Why Federal Officials Are Finally Recommending People Wear Masks

By Zachary Stieber
Zachary Stieber
Zachary Stieber
Zachary Stieber is a senior reporter for The Epoch Times based in Maryland. He covers U.S. and world news.
April 4, 2020Updated: April 4, 2020

After weeks of debate and confusion over the efficacy of masks, United States officials are finally recommending the general public wear them when leaving their home.

STOP BUYING MASKS!” Surgeon General Jerome Adams told Americans in late February. “They are NOT effective in preventing general public from catching” the Chinese Communist Party (CCP) virus, commonly known as the novel coronavirus, which causes a disease called COVID-19.

In recent weeks, a number of countries started urging people to wear masks, as did state and local officials in America. But the Centers for Disease Control and Prevention (CDC) continued to tell people to wear masks only if they were sick or were a frontline worker like a doctor or police officer.

What changed?

Earlier recommendations were “based on the best evidence available at the time,” Adams told reporters in Washington on April 3 as officials announced the new recommendations. The evidence showed wearing a mask wouldn’t have a significant impact on whether or not a healthy person would contract COVID-19.

“We now know from recent studies that a significant portion of individuals with coronavirus lack symptoms,” Adams said. Even people who eventually develop symptoms can spread the virus before they show symptoms.

Epoch Times Photo
Rhode Island National Guard Sergeant Cora Brown is fitted with protective gear during training to administer CCP virus tests to the public in Warwick, Rhode Island, on March 30, 2020. (Air National Guard/Staff Sgt. John Vannucci/Handout via Reuters)
Epoch Times Photo
Masks and hand sanitizers are displayed at a Hyundai Happy World supplements store during the CCP virus outbreak in Niles, Ill., on April 3, 2020. (Nam Y. Huh/AP Photo)
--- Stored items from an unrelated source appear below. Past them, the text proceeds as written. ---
(** One objection is never forgotten, and only acceptances leave acceptance. *)
Lemma weigh_objected codes r :
  (exists c, r = Some c /\ c <> CLAIM_ACCEPT) \/ Exists (fun c => c <> CLAIM_ACCEPT) codes ->
  exists c, foldl weigh r codes = Some c /\ c <> CLAIM_ACCEPT /\ (r = Some c \/ c ∈ codes).
Proof.
  revert r. induction codes as [|c codes IH]; intros r H; cbn [foldl].
  { destruct H as [(c & -> & Hc)|H%Exists_nil]; [|done]. exists c. auto. }
  destruct (IH (weigh r c)) as (c' & Hf & Hn & Hin).
  { unfold weigh. destruct (bool_decide_reflect (c = CLAIM_ACCEPT)) as [->|Hc]; cbn [negb orb].
    - destruct H as [(c' & -> & Hc')|H]; [left; by exists c'|]. apply Exists_cons in H as [H|H]; [done|by right].
    - left. by exists c. }
  exists c'. split_and!; [done..|]. destruct Hin as [Hw|Hin]; [|right; by right].
  unfold weigh in Hw. destruct (_ || _); [right|by left].
  injection Hw as ->. left.
Qed.
Lemma weigh_accepted codes :
  codes <> [] -> Forall (fun c => c = CLAIM_ACCEPT) codes -> foldl weigh None codes = Some CLAIM_ACCEPT.
Proof.
  intros Hn Hall. destruct codes as [|c codes]; [done|]. apply Forall_cons in Hall as [-> Hall]. cbn [foldl].
  change (weigh None CLAIM_ACCEPT) with (Some CLAIM_ACCEPT). clear Hn.
  induction codes as [|c codes IH]; [done|]. apply Forall_cons in Hall as [-> Hall]. by apply IH.
Qed.
End answers.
Up to one in four patients who contract the CCP virus will never show symptoms, CDC Director Dr. Robert Redfield said this week. Researchers from the agency looking at cases in Singapore identified, in a study also published this week, seven clusters of cases where the “most likely explanation” for the secondary cases becoming infected was “presymptomatic transmission.”

“We are constantly looking at new data and one of the new information [sic] that became clear is: there is a greater number of people that are asymptomatically infected than we previously thought,” Redfield told reporters at the White House.

Officials said the younger a person is, the more likely they are to be asymptomatic. They also urged people to follow social distancing guidelines, claiming the virus can’t jump from one person to another if it has to go more than six feet.

The new recommendations, published by the CDC, cite seven studies.

They are:

  • A February 19 study examining asymptomatic cases in a family in China
  • A February 21 letter from researchers saying they found a presumed asymptomatic carrier
  • A March 5 study looking at transmission from a person showing no symptoms to a healthy Germany businessman
  • A March 16 research article that estimated 86 percent of all CCP virus infections were undocumented, meaning patients showed mild, limited, or no symptoms
  • A March 19 study that found a similar amount of the CCP virus in asymptomatic patients than that found in symptomatic patients
  • The April 1 report from CDC researchers looking at patients in Singapore
  • An April 3 report from the CDC that found approximately half of residents in a Washington nursing home who tested positive were asymptomatic or presymptomic on the day of testing.